[Collected data]
>>>
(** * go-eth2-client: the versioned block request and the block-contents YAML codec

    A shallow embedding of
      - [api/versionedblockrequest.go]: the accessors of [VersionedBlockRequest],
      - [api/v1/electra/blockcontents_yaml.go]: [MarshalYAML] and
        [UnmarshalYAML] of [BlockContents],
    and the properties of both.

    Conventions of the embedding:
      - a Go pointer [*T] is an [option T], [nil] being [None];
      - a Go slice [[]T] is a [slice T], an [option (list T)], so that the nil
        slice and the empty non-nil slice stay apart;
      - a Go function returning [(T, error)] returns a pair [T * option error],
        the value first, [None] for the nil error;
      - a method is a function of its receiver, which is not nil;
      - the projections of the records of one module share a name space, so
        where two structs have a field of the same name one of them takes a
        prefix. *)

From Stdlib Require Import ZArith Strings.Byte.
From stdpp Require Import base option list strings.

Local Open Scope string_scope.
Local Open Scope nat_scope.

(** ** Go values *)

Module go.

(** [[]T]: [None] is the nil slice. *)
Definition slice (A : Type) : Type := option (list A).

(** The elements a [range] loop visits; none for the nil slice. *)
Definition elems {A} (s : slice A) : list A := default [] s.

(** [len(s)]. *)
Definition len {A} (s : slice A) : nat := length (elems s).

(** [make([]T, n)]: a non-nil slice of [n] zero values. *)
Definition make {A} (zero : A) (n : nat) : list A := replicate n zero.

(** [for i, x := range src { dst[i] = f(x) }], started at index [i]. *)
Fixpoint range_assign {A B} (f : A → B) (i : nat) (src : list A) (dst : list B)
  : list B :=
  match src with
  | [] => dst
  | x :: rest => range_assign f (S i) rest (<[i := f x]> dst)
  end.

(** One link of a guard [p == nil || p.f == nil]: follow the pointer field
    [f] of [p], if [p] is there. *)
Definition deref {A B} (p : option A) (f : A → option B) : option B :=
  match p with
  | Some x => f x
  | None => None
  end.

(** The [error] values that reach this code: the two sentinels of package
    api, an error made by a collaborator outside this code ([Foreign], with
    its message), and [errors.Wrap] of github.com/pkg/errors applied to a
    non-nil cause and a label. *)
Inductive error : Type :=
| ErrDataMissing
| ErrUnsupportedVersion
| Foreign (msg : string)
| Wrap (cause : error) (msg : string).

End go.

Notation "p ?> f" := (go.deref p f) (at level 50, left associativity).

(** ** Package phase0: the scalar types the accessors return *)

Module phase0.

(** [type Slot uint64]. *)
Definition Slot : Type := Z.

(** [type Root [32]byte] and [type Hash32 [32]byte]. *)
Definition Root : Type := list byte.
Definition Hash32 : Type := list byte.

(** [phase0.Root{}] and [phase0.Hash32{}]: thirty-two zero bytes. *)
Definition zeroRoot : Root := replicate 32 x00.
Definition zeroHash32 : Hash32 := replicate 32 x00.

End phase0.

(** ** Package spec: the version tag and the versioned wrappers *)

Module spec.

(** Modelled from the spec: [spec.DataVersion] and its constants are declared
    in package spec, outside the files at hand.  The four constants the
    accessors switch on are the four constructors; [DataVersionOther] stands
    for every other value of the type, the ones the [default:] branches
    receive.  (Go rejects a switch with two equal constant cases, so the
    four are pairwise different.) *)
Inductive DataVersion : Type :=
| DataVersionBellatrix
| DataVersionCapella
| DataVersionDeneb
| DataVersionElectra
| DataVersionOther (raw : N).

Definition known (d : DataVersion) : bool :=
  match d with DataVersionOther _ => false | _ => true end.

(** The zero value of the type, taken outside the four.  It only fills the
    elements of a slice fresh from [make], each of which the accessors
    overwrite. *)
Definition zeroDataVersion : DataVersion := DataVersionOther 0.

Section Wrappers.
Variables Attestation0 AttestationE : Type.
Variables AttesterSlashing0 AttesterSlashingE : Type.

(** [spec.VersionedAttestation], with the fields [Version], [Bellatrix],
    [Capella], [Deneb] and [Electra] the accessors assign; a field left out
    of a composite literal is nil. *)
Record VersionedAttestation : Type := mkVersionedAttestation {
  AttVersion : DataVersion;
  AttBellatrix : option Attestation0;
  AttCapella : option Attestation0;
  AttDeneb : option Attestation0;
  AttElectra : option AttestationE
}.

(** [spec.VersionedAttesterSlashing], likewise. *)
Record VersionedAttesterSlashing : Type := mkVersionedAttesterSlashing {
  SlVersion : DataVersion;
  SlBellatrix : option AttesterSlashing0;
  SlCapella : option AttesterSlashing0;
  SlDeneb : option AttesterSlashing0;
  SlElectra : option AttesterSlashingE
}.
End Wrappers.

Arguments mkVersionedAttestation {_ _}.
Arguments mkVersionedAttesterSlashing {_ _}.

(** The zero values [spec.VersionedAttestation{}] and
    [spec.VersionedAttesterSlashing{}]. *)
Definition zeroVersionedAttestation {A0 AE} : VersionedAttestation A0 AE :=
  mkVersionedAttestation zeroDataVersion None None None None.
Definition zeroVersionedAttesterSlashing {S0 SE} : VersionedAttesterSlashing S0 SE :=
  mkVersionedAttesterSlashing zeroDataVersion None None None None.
<<<
Task goal:
Only a number is needed here: how many lines of the data include the word "pointer"?

Response area:
2